Speaking of feelings, according to Google, the definition of serenity is the state of being calm, peaceful and untroubled, and Baker is anything but. After sitting through writer/director Steven Knight’s torturous nonsense of a movie, tranquility could be the furthest emotion that you feel as well. How about agitation, frustration and exasperation?
At the center of this mess is McConaughey, one of the most cinematically-schizophrenic actors working today. When he dives into the right movies – like “U-571” (2000), “Killer Joe” (2011), “Mud” (2012), “Dallas Buyer’s Club” (2013), and “Interstellar” (2014) – he carries them with a sly bravado and comfortably commands our journey into (and through) big screen hazards.
Lately, he has tripped with “Gold” (2016), “The Dark Tower” (2017) and those car commercials with bizarre soliloquies that prompt double takes or head scratches rather than inspiration.

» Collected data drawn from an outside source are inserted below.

(** * Nanoparticle / wavelength combination search: model and properties

    A shallow embedding of [script.py]: the table lookups
    ([calculate_absorption], [calculate_scattering]), the cross-talk score
    ([calculate_S_score]) and the exhaustive search
    ([find_best_combination]).

    Numbers.  The script computes with the numeric columns of the data
    files, in machine arithmetic.  Two embeddings are given.  The first
    takes the numbers as exact rationals ([Q]), with [float('-inf')] as the
    extra element [NegInf] of [score]; it carries the properties that do
    not depend on the arithmetic: what is enumerated, what is scored, which
    exceptions are raised, how the files are loaded.  The second (module
    [Numeric]) takes the numbers with the operations the program applies to
    them, binary64 among them, and carries the properties of the scores
    themselves: the scoring formula, the optimality of the result, ties and
    the scaling of the weights.

    Containers.  The catalog is a Python [dict] whose iteration order is
    observable (it fixes the enumeration order), so it is an association
    list; [data[k]] reads the first binding of [k].  A data frame is the
    list of its rows. *)

From Stdlib Require Import String List ZArith QArith Lia Lqa ListSet Bool.
From Stdlib Require Import Sorted Permutation Ascii Factorial.
From Stdlib Require Import PrimFloat SpecFloat FloatOps FloatAxioms.
Import ListNotations.
Open Scope Q_scope.

(* Decimal literals are read as the nearest binary64 number, as the script's
   parser does. *)
Set Warnings "-inexact-float".

(** ** Data model *)

(** One row of a data frame, columns ["nm"], ["Qext"], ["Qsca"], ["Qabs"]. *)
Record row : Type := mkRow {
  nm : Q;
  Qext : Q;
  Qsca : Q;
  Qabs : Q }.

Definition dataframe : Type := list row.

(** [nanoparticleData]: identifier -> data frame, in insertion order. *)
Definition catalog : Type := list (string * dataframe).

(** [weights = {'scattering': _, 'absorption': _}]. *)
Record weights : Type := mkWeights {
  scattering : Q;
  absorption : Q }.

(** A (nanoparticle, wavelength) pairing and a tuple of them. *)
Definition pairing : Type := (string * Q)%type.
Definition combination : Type := list pairing.

(** The running maximum: [float('-inf')] or a computed score. *)
Inductive score : Type :=
| NegInf
| Fin (q : Q).

(** The exceptions the script can raise. *)
Inductive error : Type :=
| KeyError (k : string)                       (* data[nanoparticle] *)
| IndexError                                  (* nanoparticles[0], combination[i] *)
| WavelengthNotFound (np : string) (wl : Q)   (* the ValueError of the lookups *)
| NegativeR.                                  (* combinations(_, n) with n < 0 *)

Inductive result (A : Type) : Type :=
| Ok (a : A)
| Err (e : error).
Arguments Ok {A} a.
Arguments Err {A} e.

Definition bind {A B : Type} (m : result A) (k : A -> result B) : result B :=
  match m with
  | Ok a => k a
  | Err e => Err e
  end.

Notation "x <- m ;; k" := (bind m (fun x => k))
  (at level 61, m at next level, right associativity).
Notation "' pat <- m ;; k" := (bind m (fun x => match x with pat => k end))
  (at level 61, pat pattern, m at next level, right associativity).

(** ** Table lookups *)

(** [data[nanoparticle]]. *)
Fixpoint getitem (data : catalog) (k : string) : result dataframe :=
  match data with
  | [] => Err (KeyError k)
  | (k', df) :: rest => if String.eqb k' k then Ok df else getitem rest k
  end.

(** [df.loc[pd.to_numeric(df.iloc[:, 0]) == wavelength]]. *)
Definition loc_wavelength (df : dataframe) (wavelength : Q) : dataframe :=
  filter (fun r => Qeq_bool (nm r) wavelength) df.

Definition calculate_absorption (data : catalog) (nanoparticle : string)
    (wavelength : Q) : result Q :=
  df <- getitem data nanoparticle ;;
  match loc_wavelength df wavelength with
  | r :: _ => Ok (Qabs r)
  | [] => Err (WavelengthNotFound nanoparticle wavelength)
  end.

Definition calculate_scattering (data : catalog) (nanoparticle : string)
    (wavelength : Q) : result Q :=
  df <- getitem data nanoparticle ;;
  match loc_wavelength df wavelength with
  | r :: _ => Ok (Qsca r)
  | [] => Err (WavelengthNotFound nanoparticle wavelength)
  end.

(** ** The score *)

(** [combination[i]] for [i >= 0]. *)
Definition index (c : combination) (i : nat) : result pairing :=
  match nth_error c i with
  | Some p => Ok p
  | None => Err IndexError
  end.

(** [for i in idx: acc = body(i, acc)], stopping at the first exception. *)
Fixpoint for_each {I S : Type} (idx : list I) (body : I -> S -> result S)
    (acc : S) : result S :=
  match idx with
  | [] => Ok acc
  | i :: rest => acc' <- body i acc ;; for_each rest body acc'
  end.

(** [range(n)]: empty when [n <= 0]. *)
Definition range (n : Z) : list nat := seq 0 (Z.to_nat n).

Section Score.

Variables (n : Z) (c : combination) (data : catalog) (w : weights).

(** Body of the inner loop over [j], for the pair at position [i] whose
    wavelength is [wavelength]. *)
Definition penalty_body (i : nat) (wavelength : Q) (j : nat)
    (total_penalty : Q) : result Q :=
  if Nat.eqb i j then Ok total_penalty
  else
    '(other_nanoparticle, _) <- index c j ;;
    other_absorption <- calculate_absorption data other_nanoparticle wavelength ;;
    other_scattering <- calculate_scattering data other_nanoparticle wavelength ;;
    Ok (total_penalty
        + (scattering w * other_scattering + absorption w * other_absorption)).

(** Body of the outer loop over [i]. *)
Definition score_body (i : nat) (total_score : Q) : result Q :=
  '(nanoparticle, wavelength) <- index c i ;;
  absorptionCrossSection <- calculate_absorption data nanoparticle wavelength ;;
  scatteringCrossSection <- calculate_scattering data nanoparticle wavelength ;;
  let totalCrossSectionScore :=
    scattering w * scatteringCrossSection
    + absorption w * absorptionCrossSection in
  total_penalty <- for_each (range n) (penalty_body i wavelength) 0 ;;
  let nanoparticle_score := totalCrossSectionScore - total_penalty in
  Ok (total_score + nanoparticle_score).

Definition calculate_S_score : result Q :=
  for_each (range n) score_body 0.

End Score.

(** ** The search *)

(** [itertools.combinations(l, r)] for [r >= 0]: the length-[r]
    subsequences of [l], in lexicographic order of their positions. *)
Fixpoint combinations {A : Type} (l : list A) (r : nat) : list (list A) :=
  match r, l with
  | O, _ => [[]]
  | S _, [] => []
  | S r', x :: xs => map (cons x) (combinations xs r') ++ combinations xs r
  end.

(** [Series.unique()]: the distinct values, in order of first appearance. *)
Fixpoint unique (l : list Q) : list Q :=
  match l with
  | [] => []
  | x :: xs => x :: filter (fun y => negb (Qeq_bool y x)) (unique xs)
  end.

(** [[(np, wl) for np in nanoparticles for wl in wavelengths]]. *)
Definition pairings (nanoparticles : list string) (wavelengths : list Q)
  : list pairing :=
  flat_map (fun np => map (fun wl => (np, wl)) wavelengths) nanoparticles.

(** The check of lines 82-90: walk the tuple, stop at the first identifier
    already in [used_nanoparticles]. *)
Fixpoint valid_from (used_nanoparticles : set string) (c : combination) : bool :=
  match c with
  | [] => true
  | (np, _) :: rest =>
      if set_mem string_dec np used_nanoparticles then false
      else valid_from (set_add string_dec np used_nanoparticles) rest
  end.

Definition valid_combination (c : combination) : bool :=
  valid_from (empty_set string) c.

(** [score > maxScore]. *)
Definition score_gt (s : Q) (maxScore : score) : bool :=
  match maxScore with
  | NegInf => true
  | Fin m => negb (Qle_bool s m)
  end.

(** What the loop does that can be observed: a call of
    [calculate_S_score] and a [print] of a new best. *)
Inductive event : Type :=
| Scored (c : combination)
| Printed (c : combination) (s : Q).

(** The arguments of the calls of [calculate_S_score] in a trace. *)
Definition scored_of (tr : list event) : list combination :=
  flat_map (fun e => match e with Scored c => [c] | Printed _ _ => [] end) tr.

Section Search.

Variables (n : Z) (data : catalog) (w : weights).

(** The [for combination in ...] loop, from the state
    [(bestCombination, maxScore)]; it returns the events in order and the
    final state, or the exception that ended it. *)
Fixpoint search_loop (cs : list combination) (bestCombination : option combination)
    (maxScore : score) : list event * result (option combination * score) :=
  match cs with
  | [] => ([], Ok (bestCombination, maxScore))
  | c :: rest =>
      if valid_combination c then
        match calculate_S_score n c data w with
        | Err e => ([Scored c], Err e)
        | Ok s =>
            if score_gt s maxScore then
              let (tr, r) := search_loop rest (Some c) (Fin s) in
              (Scored c :: Printed c s :: tr, r)
            else
              let (tr, r) := search_loop rest bestCombination maxScore in
              (Scored c :: tr, r)
        end
      else search_loop rest bestCombination maxScore
  end.

(** The wavelengths of a data frame, [df.iloc[:, 0].unique()]. *)
Definition wavelengths_of (df : dataframe) : list Q := unique (map nm df).

(** The flat list the combinations are drawn from, given the first
    data frame. *)
Definition universe (first : dataframe) : list pairing :=
  pairings (map fst data) (wavelengths_of first).

(** The whole call, with its trace. *)
Definition find_best_combination_run
  : list event * result (option combination * score) :=
  match data with
  | [] => ([], Err IndexError)                 (* nanoparticles[0] *)
  | (_, first) :: _ =>
      if (n <? 0)%Z then ([], Err NegativeR)   (* combinations(_, n) *)
      else search_loop (combinations (universe first) (Z.to_nat n)) None NegInf
  end.

Definition find_best_combination : result (option combination * score) :=
  snd find_best_combination_run.

(** The candidates handed to [calculate_S_score] during the call. *)
Definition scored_candidates : list combination :=
  scored_of (fst find_best_combination_run).

End Search.

(** ** The scoring formula, as the specification words it *)

(** [lookup(nanoparticleId, wavelength)]: the first record of the
    nanoparticle's table with that wavelength, if any. *)
Definition record_at (data : catalog) (P : string) (wl : Q) : option row :=
  match getitem data P with
  | Ok df => hd_error (loc_wavelength df wl)
  | Err _ => None
  end.

Definition scattering_at (data : catalog) (P : string) (wl : Q) : Q :=
  match record_at data P wl with Some r => Qsca r | None => 0 end.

Here, McConaughey speaks to himself and others, as if he is sitting in one of those Lincolns but seemingly semi-crazed via cocaine or Red Bull while verbalizing with his trademark slow drawl, sporting two days of beard growth and gnarled hair, and soaking in beads of sweat.
As Baker obsessively attempts to catch his white whale in the shape of a humongous tuna who always seems to snap his line, he struggles with his past, including a separation from his son, and this toxic combination fuels his circular existence of bad moods and financial jeopardy. Thankfully, Constance (Diane Lane) regularly pays him for sex, so he garners enough gasoline-dough for his boat to catch Charlie the Tuna’s obese grandson. Well, that’s a relief.
Baker’s ex-wife Karen (Anne Hathaway) breaks up his monotony – by showing up out of nowhere – and asks him to kill her current husband Frank (Jason Clarke) for 10 million bucks.
Hey, that score could buy 3.6 million gallons of gas!
In-between erratic camera movements, cartoonish supporting characters and a serious moral choice, Baker embarks on a voyage of self-discovery. While coping with his probable borderline personality disorder, he swims naked, sees an apparition, meets a persistent salesman in a black suit, and acts out in two scenes that channel Tommy Wiseau’s Johnny from the cult classic “The Room” (2003).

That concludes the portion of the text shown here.